* _What you need to do_: Among the records that follow, set down only the lines from the one containing "FileInfo.RepositoryName cwd exists_ header" to the one containing "if includes_header headername (concat", both included, exactly.

* _Available records_:
(** [GetIndentLevel] of a line with a character that is not white space behind its
    leading spaces is the number of those spaces; a line of spaces only has level 0. *)
Theorem indent_level n a t :
  is_re_space a = false →
  GetIndentLevel (repeat 32%N n ++ a :: t) = Z.of_nat n ∧ GetIndentLevel (repeat 32%N n) = 0%Z.
Proof.
  intros Ha. unfold GetIndentLevel. split.
  - set (s := repeat 32%N n ++ a :: t).
    assert (Hm : re_match (rx "^( *)\S") s
                 = Some (Mobj s 0 (S n) [(1, (0, n))])).
    { unfold re_match, re_match_fl, match_at. rewrite indent_re_eq.
      rewrite rmatch_cat, rmatch_bol. cbn [at_bol start_cur c_prev noflags].
      rewrite rmatch_cat, rmatch_group.
      eapply (star_spaces _ _ n a t); [done|by intros ->|].
      erewrite rmatch_set_cons by by apply adv_rest.
      assert (set_ok noflags false [IClass CNSpace] a = true) as ->
        by (unfold set_ok, in_set; cbn; by rewrite Ha).
      unfold adv, step_cur. cbn. rewrite repeat_length. done. }
    rewrite Hm. unfold group_. cbn [group get_cap mo_caps mo_subject].
    rewrite decide_True by done. cbn. unfold span_text. cbn [fst snd].
    rewrite drop_0, Nat.sub_0_r. unfold s. rewrite take_app_le by (rewrite repeat_length; lia).
    rewrite length_take, repeat_length. f_equal. lia.
  - destruct (re_match (rx "^( *)\S") (repeat 32%N n)) as [m|] eqn:Em; [|done].
    exfalso. assert (Hs : is_Some (re_match (rx "^( *)\S") (repeat 32%N n))) by by eexists.
    unfold re_match, re_match_fl in Hs. rewrite indent_re_eq in Hs.
    apply matched_iff in Hs as (c'&c1&[_ ->]&c2&Hg&b&u&E&Hb&_); [|done].
    apply den_reads_prefix, reads_prefix_read in Hg as [w [Hw _]].
    cbn [start_cur c_rest] in Hw. rewrite E in Hw.
    assert (b = 32%N) as ->.
    { assert (Hin : b ∈ repeat 32%N n) by (rewrite Hw; set_solver).
      apply list_elem_of_In, repeat_spec in Hin. done. }
    done.
Qed.

Lemma indent_level_witness : GetIndentLevel (py "    return x;") = 4%Z.
Proof. by apply (indent_level 4 114 (py "eturn x;")). Defined.

(** ** The header of a source file *)

(** Whether a source file's own header is among the includes, as the tool sees it. *)
Definition includes_header (headername : str) (includes : list (str * Z)) : bool :=
  existsb (λ f, contains headername f.1 || contains f.1 headername) includes.

Lemma find_own_header_spec headername includes first :
  Forall (λ f, f.2 ≠ 0%Z) includes →
  find_own_header headername includes first =
  if includes_header headername includes then None
  else Some (if (first =? 0)%Z then from_option snd 0%Z (head includes) else first).
Proof.
  intros Hl. revert first; induction Hl as [|f includes Hf _ IH]; intros first.
  { cbn. by destruct (Z.eqb_spec first 0) as [->|]. }
  cbn [find_own_header]. unfold includes_header. cbn [existsb head from_option].
  destruct (contains headername f.1 || contains f.1 headername); [done|]. cbn [orb].
  rewrite IH. unfold includes_header. destruct (existsb _ includes); [done|].
  destruct (Z.eqb_spec first 0) as [->|Hn].
  - by rewrite (proj2 (Z.eqb_neq _ _) Hf).
  - by rewrite (proj2 (Z.eqb_neq _ _) Hn).
Qed.

(** A source file that is not a test and has a header of the same name next to it is
    reported, at its first include, exactly if no include names the header. *)
Theorem header_file_included cwd exists_ base st (error : error_fn) w headername name :
  let filename := base ++ py ".cc" in
  let header := base ++ py ".h" in
  ends_with (py "_test.cc") filename = false → ends_with (py "_unittest.cc") filename = false →
  exists_ header = true →
  FileInfo.RepositoryName cwd exists_ header = Ok headername →
  FileInfo.RepositoryName cwd exists_ filename = Ok name →
  Forall (λ f, f.2 ≠ 0%Z) (concat (IncludeState.include_list st)) →
  CheckHeaderFileIncluded cwd exists_ filename st error w =
  if includes_header headername (concat (IncludeState.include_list st)) then (Ok (), w)
  else error filename (from_option snd 0%Z (head (concat (IncludeState.include_list st))))
         (py "build/include") 5%Z (name ++ py " should include its header file " ++ headername) w.
Proof.
  cbv zeta. intros H1 H2 Hx Hh Hn Hl. unfold CheckHeaderFileIncluded. rewrite H1, H2.
  cbn [orb]. cbv zeta.
  assert (Hs : py_slice (base ++ py ".cc") 0 (Z.of_nat (length (base ++ py ".cc")) - 2) ++ py "h"
               = base ++ py ".h").
  { unfold py_slice, clamp_index, norm_index. rewrite length_app. cbn [length py].
    rewrite (decide_False (P := (0 < 0)%Z)) by lia.
    rewrite decide_False by lia.
    replace (Z.to_nat _ - Z.to_nat _) with (length base + 1) by lia.
    replace (Z.to_nat _) with 0 by lia. rewrite drop_0, take_app_ge by lia.
    replace (length base + 1 - length base) with 1 by lia. by rewrite <- app_assoc. }
  rewrite Hs, Hx. cbn [negb]. unfold mbind, M_bind, liftM. rewrite Hh.
  rewrite find_own_header_spec by done. cbn [Z.eqb].
  destruct (includes_header _ _); [done|]. by rewrite Hn.
Qed.

Lemma header_file_included_witness :
  (CheckHeaderFileIncluded (py "/") (λ p, str_eqb p (py "/w/a.h")) (py "/w/a.cc")
     (IncludeState.make [[(py "b.h", 3%Z)]] 0 []) (λ _ l _ _ m, write_stderr (str_of_Z l ++ m))
     initial_world).2
  = (write_stderr (py "3/w/a.cc should include its header file /w/a.h") initial_world).2.
Proof.
  rewrite (header_file_included (py "/") _ (py "/w/a") _ _ _ (py "/w/a.h") (py "/w/a.cc"));
    [by vm_compute|by vm_compute..|]. repeat constructor; done.
Defined.
Fixpoint consume_tokens (fuel : nat) (filename : str) (clean_lines : CleansedLines) (linenum : Z)
    (line : str) (n : NestingState) (error : error_fn) : lint NestingState :=
  match fuel with
  | O => raiseM Diverges
  | S fuel =>
      match re_match token_re line with
      | None => mret n
      | Some m =>
          let token := group_ m 1 in
          n ← (if str_eqb token (py "{") then mret (open_brace line n)
               else if str_eqb token (py ";") || str_eqb token (py ")") then
                 mret (if SeenOpenBrace n then n else pop n)
               else
                 match top n with
                 | Some b =>
                     CheckEnd b filename clean_lines linenum error ;; mret (pop n)
                 | None => mret n
                 end);
          consume_tokens fuel filename clean_lines linenum (group_ m 2) n error
      end
  end.

(** [Update] behind the preprocessor step, from the parentheses on. *)
Definition process_line (filename : str) (clean_lines : CleansedLines) (linenum : Z) (line : str)
    (n : NestingState) (error : error_fn) : lint NestingState :=
  let n := count_parens line n in
  '(line, n) ← liftM (consume_namespaces (S (length line)) linenum line n);
  '(line, n) ← consume_class clean_lines linenum line n;
  n ← check_begin clean_lines linenum n;
  n ← update_access filename linenum line n error;
  consume_tokens (S (length line)) filename clean_lines linenum line n error.

Definition Update (filename : str) (clean_lines : CleansedLines) (linenum : Z)
    (n : NestingState) (error : error_fn) : lint NestingState :=
  line ← elided_line clean_lines linenum;
  let n := set_previous (head (stack n)) n in
  let n := UpdatePreprocessor line n in
  process_line filename clean_lines linenum line n error.

Definition InnermostClass (n : NestingState) : option block :=
  head (filter (λ b, is_class b = true) (omap (λ r, heap n !! r) (stack n))).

* _Response box_:
  FileInfo.RepositoryName cwd exists_ header = Ok headername →
  FileInfo.RepositoryName cwd exists_ filename = Ok name →
  Forall (λ f, f.2 ≠ 0%Z) (concat (IncludeState.include_list st)) →
  CheckHeaderFileIncluded cwd exists_ filename st error w =
  if includes_header headername (concat (IncludeState.include_list st)) then (Ok (), w)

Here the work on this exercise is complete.